Отсюда виден естественный путь к богословским достижениям IV века. Правда, необходимо подчеркнуть, что без основы в форме евхаристического опыта Церкви, продемонстрированного, в частности, Игнатием и Иринеем, тринитарное богословие IV века выглядело бы проблематично. Поэтому прежде чем перейти к IV веку, нам нужно сделать короткую паузу.
Тождество существования и жизни, выявленное через идею бессмертия и нетления, естественно поведет нас к тринитарному богословию. Если нетление достижимо только через общение с жизнью Самого Бога, всякая тварь может существовать и иметь жизнь только постольку, поскольку бытие Бога есть не что иное, как жизнь и общение. В евхаристическом опыте жизнь становится подлинным достоянием и актуализируется только в событии общения [125], и поэтому творение и бытие могут иметь свое основание только в Живом Боге общения. Потому и божественное действие, в котором исполняется творение, есть действие одновременно и Отца, и Сына, и Святого Духа [126].

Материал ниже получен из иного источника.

Definition lookup_ok s (l : LookedUpInode) : Prop := valid_inode s (lu_inode l) ∧ inode_ok prefix (lu_inode l).
Definition entry_ok s (e : ReaddirEntry) : Prop := match e with LocalInode l => lookup_ok s l | _ => True end.
Definition iter_ok s (it : ReaddirIter) : Prop :=
  match it with
  | Ordered it =>
      Forall (entry_ok s) (ri_entries (ord_remote it) ++ option_list (ord_next_remote it) ++ option_list (ord_next_local it) ++ ord_local it)
  | Unordered it =>
      Forall (entry_ok s) (ri_entries (un_remote it) ++ un_local_iter it) ∧ map_Forall (λ _, entry_ok s) (un_local it)
  end.
Definition handle_ok s (h : ReaddirHandle) : Prop :=
  iter_ok s (rh_iter h) ∧ match rh_readded h with Some l => lookup_ok s l | None => True end.
Definition dh_ok s dh : Prop :=
  handle_ok s (dh_handle dh) ∧
  match dh_last_response dh with Some (_, es) => Forall (λ e, valid_inode s (lu_inode (de_lookup e))) es | None => True end.

Lemma lookup_ok_mono s s' l : s ⊑s s' → lookup_ok s l → lookup_ok s' l.
Proof. intros Hle [? ?]. split; eauto. Qed.
Lemma entry_ok_mono s s' e : s ⊑s s' → entry_ok s e → entry_ok s' e.
Proof. destruct e; simpl; eauto using lookup_ok_mono. Qed.
#[local] Hint Resolve lookup_ok_mono entry_ok_mono : core.
Lemma entries_ok_mono s s' es : s ⊑s s' → Forall (entry_ok s) es → Forall (entry_ok s') es.
Proof. intros Hle H. eapply Forall_impl; [|exact H]. eauto. Qed.
Lemma iter_ok_mono s s' it : s ⊑s s' → iter_ok s it → iter_ok s' it.
Proof.
  intros Hle. destruct it; simpl; [by apply entries_ok_mono|]. intros [? Hm]. split; [by eapply entries_ok_mono|].
  intros n e He. eauto.
Qed.
Lemma handle_ok_mono s s' h : s ⊑s s' → handle_ok s h → handle_ok s' h.
Proof. intros Hle [? ?]. split; [by eapply iter_ok_mono|]. destruct (rh_readded h); eauto. Qed.
Lemma dh_ok_mono s s' dh : s ⊑s s' → dh_ok s dh → dh_ok s' dh.
Proof.
  intros Hle [? Hl]. split; [by eapply handle_ok_mono|]. destruct (dh_last_response dh) as [[o es]|]; [|done].
  eapply Forall_impl; [|exact Hl]. simpl. eauto.
Qed.
#[local] Hint Resolve entries_ok_mono iter_ok_mono handle_ok_mono dh_ok_mono : core.

(** ** Iterators *)

(** What an iterator operation returns: an iterator that is still fine, and a valid entry. *)
Definition next_ok {S A} (ok : Superblock → S → Prop) (item : Superblock → A → Prop) (x : S * (InodeError + option A)) s : Prop :=
  ok s x.1 ∧ match x.2 with inl e => uncorrupted e | inr (Some a) => item s a | inr None => True end.
Lemma next_ok_mono {S A} (ok : Superblock → S → Prop) (item : Superblock → A → Prop) x s s' :
  (∀ a, ok s a → ok s' a) → (∀ a, item s a → item s' a) → next_ok ok item x s → next_ok ok item x s'.
Proof. intros Hok Hitem [? ?]. split; [auto|]. destruct x.2 as [e|[a|]]; auto. Qed.

Lemma page_list_remote q ordered r s : Forall (entry_ok s) (page_list q ordered r).
Proof.
  unfold page_list. set (l := _ ++ _). assert (Forall (entry_ok s) l) as Hl.
  { apply Forall_app. split; apply list.Forall_forall; intros e (x & -> & _)%list_elem_of_fmap; done. }
  destruct ordered; [|done]. by rewrite stable_sort_perm.
Qed.

Definition remote_ok s (it : RemoteIter) : Prop := Forall (entry_ok s) (ri_entries it).
Lemma RemoteIter_pop_ok it s : remote_ok s it → next_ok remote_ok entry_ok (RemoteIter_pop it) s.
Proof. unfold RemoteIter_pop, remote_ok, next_ok. destruct (ri_entries it) eqn:He; simpl; rewrite ?He; [done|]. by intros [? ?]%Forall_cons_iff. Qed.
Lemma RemoteIter_next_rg P it s : remote_ok s it → rg prefix P (RemoteIter_next it) s (next_ok remote_ok entry_ok).
Proof.
  intros Hok. assert (∀ x, next_ok remote_ok entry_ok x s → rg prefix P (mret x) s (next_ok remote_ok entry_ok)) as Hret.
  { intros x Hx s' Hle. apply (next_ok_mono _ _ x s); [intros a; by apply entries_ok_mono|eauto|exact Hx]. }
  unfold RemoteIter_next. destruct (ri_entries it) as [|e es] eqn:He; [|by apply Hret, RemoteIter_pop_ok].
  destruct (ri_state it) as [token|]; [|by apply Hret].
  eapply (rg_bind prefix P _ _ _ (λ r _, response_ok (ListObjects token (ri_page_size it) (ri_full_path it)) r)); [by intros r Hr s' _|].
  intros [result|] s1 Hs1 Hres; [|intros s' _; split; [constructor|done]].
  simpl in Hres. rewrite page_entries_ok by done. intros s' _. apply RemoteIter_pop_ok. apply page_list_remote.
Qed.

Lemma OrderedIter_next_rg P fuel it s :
  iter_ok s (Ordered it) → rg prefix P (OrderedIter_next fuel it) s (next_ok (λ s it, iter_ok s (Ordered it)) entry_ok).
Proof.
  revert it s. induction fuel as [|fuel IH]; intros it s Hok; [done|]. simpl OrderedIter_next.
  eapply (rg_bind prefix P _ _ _ (λ x s, iter_ok s (Ordered x.1) ∧ match x.2 with inl e => uncorrupted e | inr _ => True end)).
  { unfold ordered_refill_remote. destruct (ord_next_remote it) as [e|] eqn:Hr.
    { intros s' Hle. split; [|done]. by apply (iter_ok_mono s). }
    simpl in Hok. rewrite Hr in Hok. apply Forall_app in Hok as [Hrem Hloc].
    eapply rg_bind; [by apply RemoteIter_next_rg|]. intros [remote next] s1 Hs1 [Hrem1 Hnext]. simpl in *.
    apply (entries_ok_mono _ _ _ Hs1) in Hloc.
    destruct next as [e|n]; intros s' Hle; (split; [|done]); apply (entries_ok_mono s1); [done| |done|]; simpl.
    - by apply Forall_app.
    - apply Forall_app. split; [done|]. apply Forall_app. split; [|done]. destruct n; simpl; [by repeat constructor|done]. }
  intros [it1 r] s1 Hs1 [Hok1 Hr]. destruct r as [e|u]; [intros s' Hle; split; [by apply (iter_ok_mono s1)|done]|]. simpl in Hok1.
  destruct (ordered_take (ordered_refill_local it1)) as [it2 next] eqn:Htake.
  assert (iter_ok s1 (Ordered it2) ∧ match next with Some e => entry_ok s1 e | None => True end) as [Hok2 Hnext].
  { clear -Hok1 Htake. revert Htake. unfold ordered_take, ordered_refill_local. rewrite !Forall_app in Hok1. destruct Hok1 as (? & ? & ? & ?).
    destruct (ord_next_remote it1) eqn:Hnr, (ord_next_local it1) eqn:Hnl, (ord_local it1) eqn:Hl; simpl; rewrite ?Hnr, ?Hnl, ?Hl; simpl;
      repeat case_decide; intros [= <- <-]; simpl; rewrite ?Hl; simpl in *; rewrite ?Forall_app, ?Forall_cons_iff in *; tauto. }
  assert (∀ e, entry_ok s1 e → rg prefix P (mret (ord_set it2 (ord_next_remote it2) (ord_next_local it2) (Some e), inr (Some e))) s1
    (next_ok (λ s it, iter_ok s (Ordered it)) entry_ok)) as Hret.
  { intros e He s' Hle. split; simpl; [by apply (iter_ok_mono s1 s' (Ordered it2))|eauto]. }
  destruct next as [e|]; [|intros s' Hle; split; [by apply (iter_ok_mono s1 s' (Ordered it2))|done]].
  destruct (ord_last_entry it2) as [last|]; [|by apply Hret]. case_bool_decide; [by apply IH|by apply Hret].
Qed.

Lemma UnorderedIter_next_rg P it s :
  iter_ok s (Unordered it) → rg prefix P (UnorderedIter_next it) s (next_ok (λ s it, iter_ok s (Unordered it)) entry_ok).
Proof.
  intros [Hes Hmap]. apply Forall_app in Hes as [Hrem Hloc]. eapply rg_bind; [by apply RemoteIter_next_rg|].
  intros [remote next] s1 Hs1 [Hrem1 Hnext]. simpl in *. apply (entries_ok_mono _ _ _ Hs1) in Hloc.
  assert (map_Forall (λ _, entry_ok s1) (un_local it)) as Hmap1 by (intros ???; eauto).
  assert (∀ it' r, iter_ok s1 (Unordered it') → match r with inl e => uncorrupted e | inr (Some a) => entry_ok s1 a | inr None => True end →
    rg prefix P (mret (it', r)) s1 (next_ok (λ s it, iter_ok s (Unordered it)) entry_ok)) as Hret.
  { intros it' r Hit Hr s' Hle. split; [by apply (iter_ok_mono s1 s' (Unordered it'))|]. simpl. destruct r as [|[?|]]; eauto. }
  assert (Forall (entry_ok s1) (map snd (map_to_list (un_local it)))) as Hdrain.
  { apply list.Forall_forall. intros e ([n e'] & -> & Hi%elem_of_map_to_list)%list_elem_of_fmap. by apply (Hmap1 n). }
  destruct next as [e|[e|]].
  - apply Hret; [|done]. by split; [apply Forall_app|].
  - apply Hret; [|done]. split; [by apply Forall_app|]. simpl. intros n e' [_ He']%lookup_delete_Some. by apply (Hmap1 n).
  - assert (Forall (entry_ok s1) (un_local_iter it ++ map snd (map_to_list (un_local it)))) as Hall by by apply Forall_app.
    destruct (un_local_iter it ++ _) as [|e l]; apply Hret; try done.
    + split; [by apply Forall_app|apply map_Forall_empty].
    + apply Forall_cons_iff in Hall as [? ?]. split; [by apply Forall_app|apply map_Forall_empty].
    + by apply Forall_cons_iff in Hall as [? ?].
Qed.

Lemma ReaddirIter_next_rg P fuel it s : iter_ok s it → rg prefix P (ReaddirIter_next fuel it) s (next_ok iter_ok entry_ok).
Proof.
  intros Hok. destruct it as [it|it]; simpl; (eapply rg_bind; [first [by apply OrderedIter_next_rg|by apply UnorderedIter_next_rg]|]).
  all: intros [it' r] s1 Hs1 [? ?] s' Hle; (eapply (next_ok_mono _ _ _ s1); [intro; by apply iter_ok_mono|eauto|done]).
Qed.

(** ** Handles *)

Lemma rg_mapM {A B} P (f : A → prog B) l s (Q : Superblock → B → Prop) :
  (∀ a s1 s2, s1 ⊑s s2 → Q s1 a → Q s2 a) → (∀ a s', s ⊑s s' → rg prefix P (f a) s' (λ b s, Q s b)) →
  rg prefix P (mapM f l) s (λ bs s, Forall (Q s) bs).
Proof.
  intros Hst. revert s. induction l as [|a l IH]; intros s Hf; [intros s' _; constructor|].
  eapply rg_bind; [by apply Hf|]. intros b s1 Hs1 Hb. eapply rg_bind; [apply IH; intros; apply Hf; by trans s1|].
  intros bs s2 Hs2 Hbs s' Hle. constructor; [by eapply Hst, Hst|]. eapply Forall_impl; [|exact Hbs]. eauto.
Qed.

Lemma local_entry_rg P ino s : rg prefix P (local_entry prefix ino) s (λ e s, entry_ok s e).
Proof.
  eapply rg_bind; [apply sb_get_rg|]. intros i s1 Hs1 (Hi & _ & Hiok). apply rg_atomic; [eauto|]. intros s2 Hs2.
  apply act_ok_read. intros Hinv. assert (valid_inode s2 i) as Hi2 by eauto.
  pose proof (get_inode_state_spec prefix s2 i Hinv Hi2) as H. destruct (get_inode_state s2 i) as [st|e|]; simpl; [by split|by destruct H as [-> _]|done].
Qed.

Lemma ReaddirHandle_new_rg P dir_ino parent_ino full_path page_size s :
  rg prefix P (ReaddirHandle_new prefix list_ordered dir_ino parent_ino full_path page_size) s (λ h s, handle_ok s h).
Proof.
  eapply rg_bind; [apply sb_get_rg|]. intros i s1 Hs1 (Hi & _ & Hiok).
  eapply (rg_bind prefix P _ _ _ (λ _ _, True)).
  { apply rg_atomic; [done|]. intros s2 Hs2. apply act_ok_read. intros Hinv. assert (valid_inode s2 i) as Hi2 by eauto.
    pose proof (get_inode_state_spec prefix s2 i Hinv Hi2) as H. destruct (get_inode_state s2 i) as [st|e|]; simpl; [|by destruct H as [-> _]|done].
    by destruct (st_kind_data st). }
  intros w s2 Hs2 _. eapply rg_bind; [apply (rg_mapM P _ _ _ entry_ok); [eauto|intros; apply local_entry_rg]|].
  intros l s3 Hs3 Hl s' Hle. split; [|done]. simpl. apply (entries_ok_mono _ s') in Hl; [|done].
  assert (Forall (entry_ok s') (stable_sort entry_le l)) as Hsorted by by rewrite stable_sort_perm.
  destruct list_ordered; [done|]. split; [done|]. simpl. clear -Hsorted. revert Hsorted. generalize (stable_sort entry_le l). intros es.
  assert (map_Forall (λ _ : str, entry_ok s') ∅) as Hm by apply map_Forall_empty. revert Hm. generalize (∅ : gmap str ReaddirEntry).
  induction es as [|e es IH]; intros m Hm; simpl; [done|]. intros [? ?]%Forall_cons_iff. apply IH; [|done].
  by apply map_Forall_insert_2.
Qed.

Lemma lookup_from_entry_rg P dir_ino e name s :
  entry_ok s e → valid_name_str name = true →
  rg prefix P (lookup_from_entry prefix cfg mount_time dir_ino e name) s (λ l s, lookup_ok s l).
Proof.
  intros He Hn. assert (∀ r s', rg prefix P (update_from_remote prefix cfg dir_ino name r) s' (λ l s, lookup_ok s l)) as Hupd.
  { intros r s'. eapply rg_conseq; [by apply update_from_remote_rg|]. intros l s2 _ (? & ? & _). by split. }
  destruct e as [n|n k z m c rs etag|l]; cbn [lookup_from_entry]; [| |intros s' Hle; eauto].
  all: eapply (rg_bind prefix P _ _ _ (λ _ _, True)); [apply rg_atomic; [done|]; intros; by apply act_ok_read|intros; apply Hupd].
Qed.

Lemma handle_next_loop_rg P n fuel h s :
  handle_ok s h → rg prefix P (handle_next_loop prefix cfg mount_time n fuel h) s
    (λ x s, next_ok handle_ok lookup_ok x s ∧ rh_readded x.1 = rh_readded h).
Proof.
  revert h s. induction n as [|n IH]; intros h s [Hit Hre]; [done|]. simpl.
  eapply rg_bind; [by apply ReaddirIter_next_rg|]. intros [it next] s1 Hs1 [Hit1 Hnext]. simpl in *.
  assert (handle_ok s1 (rh_set h it (rh_readded h))) as Hh1.
  { split; [done|]. simpl. destruct (rh_readded h); eauto. }
  destruct next as [e|[e|]]; [intros s' ?; split; [|done]; split; [by eapply handle_ok_mono|done]| |
    intros s' ?; split; [|done]; split; [by eapply handle_ok_mono|done]].
  destruct (valid_name_str _) eqn:Hn; [|eapply rg_conseq; [by apply IH|done]].
  eapply rg_bind; [by apply rg_attempt, lookup_from_entry_rg|]. intros [e'|l] s2 Hs2 Hl s' Hle; (split; [|done]).
  all: split; simpl; [eapply handle_ok_mono; [by trans s2|done]|eauto].
Qed.
Lemma ReaddirHandle_next_rg P fuel h s :
  handle_ok s h → rg prefix P (ReaddirHandle_next prefix cfg mount_time fuel h) s
    (λ x s, next_ok handle_ok lookup_ok x s ∧ rh_readded x.1 = None).
Proof.
  intros Hh. unfold ReaddirHandle_next. destruct (rh_readded h) as [l|] eqn:Hr.
  - intros s' Hle. split; [|done]. destruct Hh as [Hit Hl]. rewrite Hr in Hl. split; simpl; [split; [by eapply iter_ok_mono|done]|eauto].
  - eapply rg_conseq; [by apply handle_next_loop_rg|]. intros x s' _. by rewrite Hr.
Qed.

Кажется, что Ириней останавливается на этом. Он главным образом занят творением и утверждает принципиальную зависимость бытия от Троицы. А что же нетварное бытие? Можно ли сказать, что, быть может, в предельном своем выражении, т. е. в нашей соотнесенности с Богом как бытием, бытие предшествует жизни и жизнь берет свое начало в бытии? Иначе говоря, нельзя ли постулировать божественную природу (φύσις—ουσία) как верховную онтологическую истину, чтобы поставить в зависимость от нее жизнь и общение в Троице? Ответ на это дают греческие отцы в своей исторической попытке возвести тождество бытия, жизни и общения на наивысший уровень, т. е. к Самому Богу. Эта попытка была предпринята как раз в IV веке.
Арианский кризис высветил необходимость радикально пересмотреть учение Оригена и космологический подход к истине. Такой пересмотр мог быть осуществлен только через ревизию учения о Логосе, и арианство дало для этого хороший повод. Может ли идея Логоса с пользой применяться к высшему бытию, к истине греков? Церковь на мгновение застыла в нерешительности, но выход был быстро найден – его предложил великий александрийский богослов св. Афанасий. Его ответ, который лег в основу Никейского исповедания, оказался утвердительным, но с одним существенным условием: учение о Логосе может быть сохранено только в том случае, если Логос будет отождествлен с Сыном как Лицом Троицы.